E l Morrie que yo conocía, el Morrie que conocían tantos otros, no habría sido el hombre que era si no hubiera pasado unos años trabajando en un hospital psiquiátrico en las afueras de Washington D. C., un hospital que tenía el nombre engañosamente apacible de Chestnut Lodge, Casa de los Castaños. Era uno de los primeros empleos de Morrie después de obtener su master y su doctorado en la Universidad de Chicago. Después de descartar Medicina, Derecho y Empresariales, Morrie había llegado a la conclusión de que el mundo de la investigación sería un lugar donde él podría aportar algo sin explotar a los demás.

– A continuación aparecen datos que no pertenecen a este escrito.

Lemma yaml_target_lines ts cur b L t :
  yaml_writable t ->
  yaml_lines disk fuel (between ts cur b L) (yaml_target t)
  = Some (between (push_current (between ts cur b L)) t true "dependencies").
Proof.
  intros (Hname & Hin & Hout & Hdep & Hcmd & Hd & Hbar & Hgt & Hsig).
  unfold yaml_target. cbn [app yaml_lines].
  rewrite yaml_name_line by done. cbn [mbind option_bind].
  rewrite (yaml_key_line _ _ _ "inputs") by auto. cbn [mbind option_bind].
  rewrite yaml_lines_app, yaml_items_lines by auto. cbn [mbind option_bind].
  cbn [app yaml_lines].
  rewrite (yaml_key_line _ _ _ "outputs") by auto. cbn [mbind option_bind].
  rewrite yaml_lines_app, yaml_items_lines by auto. cbn [mbind option_bind].
  cbn [app yaml_lines].
  rewrite yaml_command_line by done. cbn [mbind option_bind].
  rewrite (yaml_key_line _ _ _ "dependencies") by auto.
  cbn [mbind option_bind].
  rewrite yaml_items_lines by auto.
  rewrite !foldl_add_to_list by auto.
  destruct t as [n i o c dp sg]. cbn in Hsig. subst sg. cbn.
  by rewrite ?app_nil_r.
Qed.

Lemma yaml_targets_lines targets :
  Forall yaml_writable targets ->
  forall ts cur b L,
  exists st,
    yaml_lines disk fuel (between ts cur b L) (concat (yaml_target <$> targets))
    = Some st
    /\ readingMultilineCommand st = false
    /\ push_current st = push_current (between ts cur b L) ++ targets.
Proof.
  induction 1 as [|t targets Ht _ IH]; intros ts cur b L.
  - exists (between ts cur b L). by rewrite app_nil_r.
  - rewrite fmap_cons. cbn [concat]. rewrite yaml_lines_app.
    rewrite yaml_target_lines by done. cbn [mbind option_bind].
    destruct (IH (push_current (between ts cur b L)) t true "dependencies")
      as (st & Hrun & Hread & Hpush).
    exists st. split; [done|]. split; [done|]. rewrite Hpush.
    assert (push_current
              (between (push_current (between ts cur b L)) t true
                       "dependencies")
            = push_current (between ts cur b L) ++ [t]) as ->.
    { unfold push_current at 1. unfold between at 1 2 3 4. simpl.
      destruct Ht as ([Hne _] & _).
      destruct (name_ t); [done|]. done. }
    by rewrite <- app_assoc.
Qed.

Lemma yaml_lines_plain targets :
  Forall yaml_writable targets ->
  Forall (fun l => Cache.find Cache.newline l = None)
         (concat (yaml_target <$> targets)).
Proof.
  assert (forall items, Forall yaml_item items ->
            Forall (fun l => Cache.find Cache.newline l = None)
                   (yaml_items items)) as Hitems.
  { induction 1 as [|item items [[_ Hnl] _] _ IH]; [constructor|].
    unfold yaml_items. rewrite fmap_cons. constructor; [|done].
    by apply (find_app_None _ "      - "). }
  induction 1 as [|t targets Ht _ IH]; [constructor|].
  rewrite fmap_cons. cbn [concat]. apply Forall_app. split; [|done].
  destruct Ht as ([_ Hname] & Hin & Hout & Hdep & [_ Hcmd] & _).
  unfold yaml_target. repeat (apply Forall_app; split).
  - constructor; [by apply (find_app_None _ "  - name: ")|].
    constructor; [done|constructor].
  - by apply Hitems.
  - by constructor.
  - by apply Hitems.
  - constructor; [by apply (find_app_None _ "    command: ")|].
    constructor; [done|constructor].
  - by apply Hitems.
Qed.

End YamlLines.

Section YamlTheorem.
Import Parser TargetOps Examples.

(** X28: a YAML build file in the usual layout is read back as the targets it
    was written from, whatever the disk holds: names, inputs, outputs,
    commands and dependencies, in their order. *)
Theorem parseYAML_round_trip (disk : Disk) (fuel : nat) (fs : FileSystem)
    (filepath : string) (targets : list Target) :
  Forall yaml_writable targets ->
  files fs !! filepath = Some (yaml_file targets) ->
  parseYAML disk fuel fs filepath = Some (targets, None).
Proof.
  intros Hall Hfile. unfold parseYAML. rewrite Hfile. unfold yaml_file.
  rewrite getlines_unlines.
  2:{ constructor; [done|]. by apply yaml_lines_plain. }
  cbn [yaml_lines].
  assert (yaml_line disk fuel yaml_init "targets:" = Some yaml_init) as ->
    by reflexivity.
  cbn [mbind option_bind].
  destruct (yaml_targets_lines disk fuel targets Hall [] TargetOps.default
              false "") as (st & Hrun & Hread & Hpush).
  change (between [] TargetOps.default false "") with yaml_init in Hrun.
  rewrite Hrun. cbn [mbind option_bind]. rewrite Hread.
  cbn [mbind option_bind]. by rewrite Hpush.
Qed.

End YamlTheorem.


Section YamlExamples.
Import Parser Examples.

Lemma parseYAML_round_trip_witness :
  parseYAML no_disk 0 build_fs "build.yaml" = Some (two_targets, None).
Proof.
  apply (parseYAML_round_trip no_disk 0 build_fs "build.yaml" two_targets).
  - repeat constructor; vm_compute; congruence.
  - vm_compute. reflexivity.
Defined.

(** A list item that holds a colon is read as a key and left out. *)
Example yaml_item_with_colon :
  exists t,
    parseYAML no_disk 0
      {| files := {[ "build.yaml" := colon_yaml ]}; blocked := ∅ |}
      "build.yaml" = Some ([t], None)
    /\ name_ t = "fetch" /\ inputs_ t = [].
Proof. eexists. split; [vm_compute; reflexivity|done]. Qed.

End YamlExamples.

(** ** Parser: TOML files read back *)

Section TomlStrings.
Import Parser Examples.

Lemma back_app s c : back (s +:+ String c "") = Some c.
Proof.
  induction s as [|x s IH]; [done|].
  change (String x s +:+ ?y) with (String x (s +:+ y)). cbn [back].
  rewrite IH. by destruct s.
Qed.

Lemma find_last_not_of_end chars s q :
  contains q chars = true ->
  find_last_not_of chars (s +:+ String q "") = find_last_not_of chars s.
Proof.
  intros Hq. induction s as [|x s IH].
  - rewrite str_app_nil_l. cbn [find_last_not_of]. by rewrite Hq.
  - change (String x s +:+ ?y) with (String x (s +:+ y)).
    cbn [find_last_not_of]. by rewrite IH.
Qed.

Lemma find_last_not_of_back chars s c :
  back s = Some c -> contains c chars = false ->
  find_last_not_of chars s = Some (String.length s - 1).
Proof.
  revert c. induction s as [|x s IH]; intros c Hb Hc; [done|].
  cbn [find_last_not_of]. destruct s as [|y s].
  - injection Hb as ->. cbn [find_last_not_of]. by rewrite Hc.
  - cbn [back] in Hb. rewrite (IH c Hb Hc). cbn [String.length].
    f_equal. lia.
Qed.

Lemma split_on_piece d p rest :
  Cache.find d p = None ->
  split_on d (p +:+ String d rest) = p :: split_on d rest.
Proof.
  intros Hp. induction p as [|x p IH].
  - rewrite str_app_nil_l. cbn [split_on]. by rewrite Ascii.eqb_refl.
  - change (String x p +:+ ?y) with (String x (p +:+ y)).
    cbn [split_on]. cbn [Cache.find] in Hp.
    destruct (Ascii.eqb x d); [done|].
    destruct (Cache.find d p); [done|]. by rewrite IH.
Qed.

Lemma split_on_last d p :
  p <> "" -> Cache.find d p = None -> split_on d p = [p].
Proof.
  induction p as [|x p IH]; intros Hne Hp; [done|].
  cbn [split_on]. cbn [Cache.find] in Hp.
  destruct (Ascii.eqb x d); [done|].
  destruct (Cache.find d p) eqn:E; [done|].
  destruct p as [|y p]; [done|]. by rewrite IH.
Qed.
(** * PlotJuggler, DataLoadCSV: column-type inference and timestamp parsing

    A shallow embedding of [plotjuggler_plugins/DataLoadCSV/timestamp_parsing.cpp]
    and the properties of it that the design document states.

    Conventions of the embedding.
    - A [std::string] is a [string]; positions ([size_t]) are [nat], and
      [std::string::npos] is [None].
    - [int] and [int64_t] are [Z] with the two's-complement wrap-around
      written out ([wrap32], [wrap64]).
    - A C++ expression evaluates to an [outcome]: a value, a thrown
      exception, or undefined behaviour (an out-of-bounds [back()]).
    - A [std::string] handed over as [const char*] through [c_str()] is read
      up to its first NUL ([c_str]); the program's string constants hold
      none.
    - [double] is IEEE-754 binary64 as specified by [SpecFloat].
    - Every call of the calendar parser [date::parse] is recorded, in
      program order, next to the outcome of the entry points ([run]).
    - The two external parsers, [date::parse] (H. Hinnant's date library) and
      [QLocale::c().toDouble] (Qt), are parameters of the embedding; a
      reference model of each is given for closed examples. *)

From Stdlib Require Import ZArith List Bool Ascii String Lia SpecFloat.
Import ListNotations.
(** Assigning the entries of an object one by one to a fresh object
    rebuilds them in the same order, unless one is named [__proto__]. *)
Lemma assign_props_ordered rec ps : forall acc qs,
  enumeration_order (map fst acc ++ map fst ps) = true ->
  ~ In "__proto__" (map fst ps) ->
  Forall2 (fun p q => fst q = fst p /\ rec (snd p) = Ok (snd q)) ps qs ->
  assign_props rec ps acc = Ok (acc ++ qs).
Proof.
  induction ps as [|[k v] ps IH]; intros acc qs Ho Hp HF.
  - inversion HF; subst. simpl. rewrite app_nil_r. reflexivity.
  - inversion HF as [|p q ps' qs' [Hk Hv] HF']; subst. simpl in *.
    destruct q as [k' v']. simpl in *. subst k'. rewrite Hv. simpl.
    destruct (enumeration_order_split _ _ _ Ho) as [Hfresh Hprec].
    rewrite obj_set_last; [|assumption|tauto|assumption].
    rewrite (IH (acc ++ [(k, v')]) qs').
    + rewrite <- app_assoc. reflexivity.
    + rewrite map_app. simpl. rewrite <- app_assoc. simpl. exact Ho.
    + tauto.
    + assumption.
Qed.

Lemma Forall2_build {A B} (R : A -> B -> Prop) l :
  (forall a, In a l -> exists b, R a b) -> exists l', Forall2 R l l'.
Proof.
  induction l as [|a l IH]; intros H; [exists []; constructor|].
  destruct (H a (or_introl eq_refl)) as [b Hb].
  destruct IH as [l' Hl']; [intros; apply H; right; assumption|].
  exists (b :: l'). constructor; assumption.
Qed.

Lemma Forall2_keys (rec : value -> completion value) (ps qs : obj) :
  Forall2 (fun p q => fst q = fst p /\ rec (snd p) = Ok (snd q)) ps qs ->
  map fst qs = map fst ps.
Proof.
  induction 1 as [|p q ps qs [H1 _] _ IH]; simpl; [reflexivity|].
  rewrite H1, IH. reflexivity.
Qed.

(* ================================================================= *)
(** ** Copying an object whose keys are all supported *)

Lemma copy_supported_app es : forall acc,
  tidy acc -> NoDup (map fst es) ->
  (forall k, In k (map fst es) -> ~ In k (map fst acc)) ->
  copy_supported es acc = acc ++ filter (fun e => supported (fst e)) es.
Proof.
  induction es as [|[k v] es IH]; simpl; intros acc T Hn Hd.
  - rewrite app_nil_r. reflexivity.
  - inversion Hn as [|? ? Hk Hn']; subst.
    destruct (supported k) eqn:S.
    + assert (G : obj_get k acc = None) by (apply obj_get_None; apply Hd; auto).
      rewrite obj_set_fresh by assumption.
      rewrite IH.
      * rewrite <- app_assoc. reflexivity.
      * rewrite <- (obj_set_fresh k v acc S G). apply tidy_set; assumption.
      * assumption.
      * intros x Hx. rewrite map_app, in_app_iff. simpl.
        intros [Hin|[<-|[]]]; [|contradiction].
        apply (Hd x); auto.
    + apply IH; auto.
Qed.

Lemma filter_all {A} (f : A -> bool) l :
  Forall (fun a => f a = true) l -> filter f l = l.
Proof.
  induction 1 as [|a l Ha _ IH]; simpl; [reflexivity|].
  rewrite Ha, IH. reflexivity.
Qed.

Lemma copy_tidy r : tidy r -> copy_supported r [] = r.
Proof.
  intros [Hn Hf]. rewrite copy_supported_app.
  - simpl. apply filter_all. rewrite Forall_map in Hf. exact Hf.
  - apply tidy_nil.
  - assumption.
  - intros k _ [].
Qed.

Lemma obj_get_filter k o :
  supported k = true ->
  obj_get k (filter (fun e => supported (fst e)) o) = obj_get k o.
Proof.
  intros S. induction o as [|[k1 v1] o IH]; simpl; [reflexivity|].
  destruct (k1 =? k) eqn:E.
  - apply String.eqb_eq in E. subst. rewrite S. simpl.
    rewrite String.eqb_refl. reflexivity.
  - destruct (supported k1); simpl; [rewrite E|]; exact IH.
Qed.

(** On an object as JavaScript has it, the first loop is a filter. *)
Lemma copy_lookup k o :
  NoDup (map fst o) -> supported k = true ->
  obj_get k (copy_supported o []) = obj_get k o.
Proof.
  intros Hn S. rewrite copy_supported_app.
  - simpl. apply obj_get_filter. assumption.
  - apply tidy_nil.
  - assumption.
  - intros x _ [].
Qed.

(* ================================================================= *)
(** ** Results on which the three blocks change nothing *)

Section Settled.
Variable rec : value -> completion value.

Lemma Forall2_self (ps : obj) :
  (forall p, In p ps -> rec (snd p) = Ok (snd p)) ->
  Forall2 (fun p q => fst q = fst p /\ rec (snd p) = Ok (snd q)) ps ps.
Proof.
  induction ps as [|p ps IH]; intros H; constructor.
  - split; [reflexivity|]. apply H. left; reflexivity.
  - apply IH. intros q Hq. apply H. right; assumption.
Qed.

Lemma settled_object_fix r : settled_object rec r -> strict_object rec r = Ok r.
Proof.
  intros H. unfold strict_object.
  destruct (obj_get "properties" r) as [props|] eqn:Gp; [|reflexivity].
  destruct (is_string (obj_get "type" r) "object" && truthy props) eqn:G;
    [|reflexivity].
  destruct (H props Gp G) as [ps [-> [Ho [Hp [Hrec [Hreq Hadd]]]]]].
  simpl.
  rewrite (assign_props_ordered rec ps [] ps); simpl;
    [|assumption|assumption|apply Forall2_self; assumption].
  rewrite (obj_set_same_value "required") by assumption.
  rewrite (obj_set_same_value "additionalProperties") by assumption.
  rewrite (obj_set_same_value "properties") by assumption.
  reflexivity.
Qed.

Lemma settled_array_fix r : settled_array rec r -> strict_array rec r = Ok r.
Proof.
  intros H. unfold strict_array.
  destruct (obj_get "items" r) as [items|] eqn:Gi; [|reflexivity].
  destruct (is_string (obj_get "type" r) "array" && truthy items) eqn:G;
    [|reflexivity].
  rewrite (H items Gi G). simpl.
  rewrite obj_set_same_value by assumption. reflexivity.
Qed.

Lemma settled_anyOf_fix r : settled_anyOf rec r -> strict_anyOf rec r = Ok r.
Proof.
  intros H. unfold strict_anyOf.
  destruct (obj_get "anyOf" r) as [xs|] eqn:Gi; [|reflexivity].
  destruct (truthy xs) eqn:G; [|reflexivity].
  rewrite (H xs Gi G). simpl.
  rewrite obj_set_same_value by assumption. reflexivity.
Qed.

Lemma settled_fix r :
  tidy r -> settled_object rec r -> settled_array rec r -> settled_anyOf rec r ->
  prepare_body rec (VObj r) = Ok (VObj r).
Proof.
  intros T H1 H2 H3. unfold prepare_body. simpl.
  rewrite copy_tidy by assumption.
  rewrite settled_object_fix by assumption. simpl.
  rewrite settled_array_fix by assumption. simpl.
  rewrite settled_anyOf_fix by assumption. reflexivity.
Qed.

(** Each predicate reads a few keys only. *)
Lemma settled_object_keeps r r' :
  obj_get "type" r' = obj_get "type" r ->
  obj_get "properties" r' = obj_get "properties" r ->
  obj_get "required" r' = obj_get "required" r ->
  obj_get "additionalProperties" r' = obj_get "additionalProperties" r ->
  settled_object rec r -> settled_object rec r'.
Proof.
  intros E1 E2 E3 E4 H props. rewrite E1, E2, E3, E4. apply H.
Qed.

Morrie fue becado para observar a los pacientes psiquiátricos y registrar sus tratamientos. Esta idea nos parece corriente ahora mismo, pero era revolucionaria en los primeros años cincuenta. Morrie veía a pacientes que se pasaban todo el día gritando. A pacientes que se pasaban toda la noche llorando. A pacientes que se hacían las necesidades encima. A pacientes que se negaban a comer, a los que había que reducir a la fuerza, darles medicamentos, alimentarlos por vía intravenosa.

Una paciente, una mujer de mediana edad, salía todos los días de su habitación y se tumbaba boca abajo en el suelo de baldosas, se quedaba allí horas enteras, mientras los médicos y las enfermeras pasaban a su lado esquivándola. Morrie lo veía con horror. Tomaba notas, pues para eso estaba allí. Ella hacía lo mismo todos los días: salía por la mañana, se tumbaba en el suelo, se quedaba allí hasta el anochecer, sin hablar con nadie, sin que nadie le hiciera caso. Aquello entristecía a Morrie. Empezó a sentarse en el suelo con ella, hasta a echarse junto a ella, intentando sacarla de su tristeza. Por fin consiguió que se incorporara, e incluso que volviese a su habitación. Descubrió que lo que más quería ella era lo mismo que quieren muchas personas: que alguien advirtiera su presencia.

Morrie trabajó cinco años en Chestnut Lodge. Aunque no estaba bien visto, se hizo amigo de algunos pacientes, entre ellos de una mujer que bromeaba con él hablando de la suerte que tenía ella de estar allí, «porque mi marido es rico, de modo que se lo puede permitir. ¿Se imagina que yo tuviera que estar en uno de esos psiquiátricos baratos?»

Otra mujer, que escupía a todas las demás personas, cobró simpatía a Morrie y lo llamaba amigo suyo. Hablaban todos los días, y el personal se animó, al menos, al ver que alguien había conectado con ella. Pero un día se fugó, y pidieron a Morrie que les ayudara a hacerla volver. La encontraron en una tienda próxima, escondida en la trastienda, y cuando entró Morrie ella lo fulminó con una mirada iracunda.

– ¿Así que tú eres también uno de ellos? -le dijo con desprecio.

– ¿Uno de quiénes?

– De mis carceleros.

Morrie observó que la mayoría de los pacientes que estaban ingresados allí habían sido rechazados y despreciados en sus vidas, se les había hecho sentir que no existían. También echaban de menos la compasión, que era algo que se le acababa en seguida al personal. Y muchos de aquellos pacientes eran gente acomodada, de familias ricas, pero su riqueza no les servía para conseguir la felicidad ni la satisfacción. Él no olvidó nunca aquella lección.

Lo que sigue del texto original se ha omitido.